Each line of the data must be copied exactly.

__TASK INPUT__.
☆ ☆ ☆ ☆

(* ===== verification/MapFile.v ===== *)
(** * MapFile: the bitmap of free sectors in its file (userprog/bitmap.cc)

    [BitMap::FetchFrom] and [BitMap::WriteBack] move the words of the map, as
    they are in memory, from and to a Nachos file. *)
From S2P Require Import Prelude BitMap Translate Disk FileHeader OpenFile.
From stdpp Require Import base list.
From Stdlib Require Import ZArith Lia ZifyBool.

Local Open Scope Z_scope.

Definition FetchFrom (big_endian : bool) (mem : nat → Z) (b : BitMap) (file : OpenFile) : M Disk BitMap :=
  let! bs := ReadAt mem file (numWords b * 4) 0 in
  ret (mkBitMap (numBits b) (numWords b)
         (bytes_words big_endian (bs ++ drop (length bs) (words_bytes big_endian (BitMap.map b))))).
Definition WriteBack (big_endian : bool) (mem : nat → nat → Z) (b : BitMap) (file : OpenFile) : M Disk unit :=
  let! _ := WriteAt mem file (words_bytes big_endian (BitMap.map b)) (numWords b * 4) 0 in
  ret ().

Lemma words_id ws : Forall (λ w, 0 <= w < 2 ^ 32) ws → u32 <$> ws = ws.
Proof. induction 1 as [|w ws Hw _ IH]; [done|]. cbn. f_equal; [by apply Z.mod_small|apply IH]. Qed.

(** The object a fetch is into has the right size; what it holds is replaced. *)
Lemma fetch_words_spec big mem b b' d f : disk_ok d → header_ok (hdr f) → wf b → wf b' → numBits b = numBits b' →
  contents d (hdr f) = words_bytes big (BitMap.map b') → FetchFrom big mem b f d = Done (b', d).
Proof.
  intros Hd Hh Hwf Hwf' Hn Hc. pose proof (length_contents d (hdr f) Hd Hh) as Hlc. rewrite Hc in Hlc.
  destruct Hwf as [_ Hw Hl _]. destruct Hwf' as [_ Hw' Hl' Hr'].
  pose proof (length_words_bytes big (BitMap.map b)) as Hlt. pose proof (length_words_bytes big (BitMap.map b')) as Hlt'.
  assert (numWords b = numWords b') as Hnw by congruence.
  pose proof (header_len _ Hh) as HM. assert (MaxFileSize = 3840) as HM' by done. unfold FetchFrom.
  rewrite (bind_Done _ _ _ _ _ (ReadAt_spec mem d f (numWords b * 4) 0 Hd Hh ltac:(lia) ltac:(unfold INT_MAX; lia))).
  cbv beta. change (Z.to_nat 0) with 0%nat. rewrite Hc, drop_0, take_ge, drop_ge, app_nil_r by lia.
  unfold ret. rewrite words_roundtrip, words_id by done. rewrite Hn, Hnw. by destruct b'.
Qed.

Lemma write_words_spec big mem b d f : disk_ok d → header_ok (hdr f) → wf b → numBytes (hdr f) = numWords b * 4 →
  ∃ d', WriteBack big mem b f d = Done ((), d') ∧ disk_ok d' ∧ contents d' (hdr f) = words_bytes big (BitMap.map b) ∧
    ∀ s, is_sector s → s ∉ data (hdr f) → disk_sector d' s = disk_sector d s.
Proof.
  intros Hd Hh [_ _ Hlw _] Hl. pose proof (length_words_bytes big (BitMap.map b)) as Hlt. pose proof (header_len _ Hh) as HM.
  pose proof (length_contents d (hdr f) Hd Hh) as Hlc.
  assert (MaxFileSize = 3840) as HM' by done. unfold WriteBack.
  destruct (WriteAt_spec mem d f (words_bytes big (BitMap.map b)) (numWords b * 4) 0 Hd Hh) as (d' & He & Hd' & Hc & Ho);
    [lia|unfold INT_MAX; lia|lia|].
  rewrite (bind_Done _ _ _ _ _ He). exists d'. split_and!; [done|done| |done].
  rewrite Hc. unfold writes, patch. change (Z.to_nat 0) with 0%nat.
  rewrite take_0, (take_ge (words_bytes big (BitMap.map b))), drop_ge by lia. by rewrite app_nil_r.
Qed.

☆ ☆ ☆ ☆

__ANSWER SPACE__.
(* ===== verification/MapFile.v ===== *)
(** * MapFile: the bitmap of free sectors in its file (userprog/bitmap.cc)

    [BitMap::FetchFrom] and [BitMap::WriteBack] move the words of the map, as
    they are in memory, from and to a Nachos file. *)
From S2P Require Import Prelude BitMap Translate Disk FileHeader OpenFile.
From stdpp Require Import base list.
From Stdlib Require Import ZArith Lia ZifyBool.

Local Open Scope Z_scope.

Definition FetchFrom (big_endian : bool) (mem : nat → Z) (b : BitMap) (file : OpenFile) : M Disk BitMap :=
  let! bs := ReadAt mem file (numWords b * 4) 0 in
  ret (mkBitMap (numBits b) (numWords b)
         (bytes_words big_endian (bs ++ drop (length bs) (words_bytes big_endian (BitMap.map b))))).
Definition WriteBack (big_endian : bool) (mem : nat → nat → Z) (b : BitMap) (file : OpenFile) : M Disk unit :=
  let! _ := WriteAt mem file (words_bytes big_endian (BitMap.map b)) (numWords b * 4) 0 in
  ret ().

Lemma words_id ws : Forall (λ w, 0 <= w < 2 ^ 32) ws → u32 <$> ws = ws.
Proof. induction 1 as [|w ws Hw _ IH]; [done|]. cbn. f_equal; [by apply Z.mod_small|apply IH]. Qed.

(** The object a fetch is into has the right size; what it holds is replaced. *)
Lemma fetch_words_spec big mem b b' d f : disk_ok d → header_ok (hdr f) → wf b → wf b' → numBits b = numBits b' →
  contents d (hdr f) = words_bytes big (BitMap.map b') → FetchFrom big mem b f d = Done (b', d).
Proof.
  intros Hd Hh Hwf Hwf' Hn Hc. pose proof (length_contents d (hdr f) Hd Hh) as Hlc. rewrite Hc in Hlc.
  destruct Hwf as [_ Hw Hl _]. destruct Hwf' as [_ Hw' Hl' Hr'].
  pose proof (length_words_bytes big (BitMap.map b)) as Hlt. pose proof (length_words_bytes big (BitMap.map b')) as Hlt'.
  assert (numWords b = numWords b') as Hnw by congruence.
  pose proof (header_len _ Hh) as HM. assert (MaxFileSize = 3840) as HM' by done. unfold FetchFrom.
  rewrite (bind_Done _ _ _ _ _ (ReadAt_spec mem d f (numWords b * 4) 0 Hd Hh ltac:(lia) ltac:(unfold INT_MAX; lia))).
  cbv beta. change (Z.to_nat 0) with 0%nat. rewrite Hc, drop_0, take_ge, drop_ge, app_nil_r by lia.
  unfold ret. rewrite words_roundtrip, words_id by done. rewrite Hn, Hnw. by destruct b'.
Qed.

Lemma write_words_spec big mem b d f : disk_ok d → header_ok (hdr f) → wf b → numBytes (hdr f) = numWords b * 4 →
  ∃ d', WriteBack big mem b f d = Done ((), d') ∧ disk_ok d' ∧ contents d' (hdr f) = words_bytes big (BitMap.map b) ∧
    ∀ s, is_sector s → s ∉ data (hdr f) → disk_sector d' s = disk_sector d s.
Proof.
  intros Hd Hh [_ _ Hlw _] Hl. pose proof (length_words_bytes big (BitMap.map b)) as Hlt. pose proof (header_len _ Hh) as HM.
  pose proof (length_contents d (hdr f) Hd Hh) as Hlc.
  assert (MaxFileSize = 3840) as HM' by done. unfold WriteBack.
  destruct (WriteAt_spec mem d f (words_bytes big (BitMap.map b)) (numWords b * 4) 0 Hd Hh) as (d' & He & Hd' & Hc & Ho);
    [lia|unfold INT_MAX; lia|lia|].
  rewrite (bind_Done _ _ _ _ _ He). exists d'. split_and!; [done|done| |done].
  rewrite Hc. unfold writes, patch. change (Z.to_nat 0) with 0%nat.
  rewrite take_0, (take_ge (words_bytes big (BitMap.map b))), drop_ge by lia. by rewrite app_nil_r.
Qed.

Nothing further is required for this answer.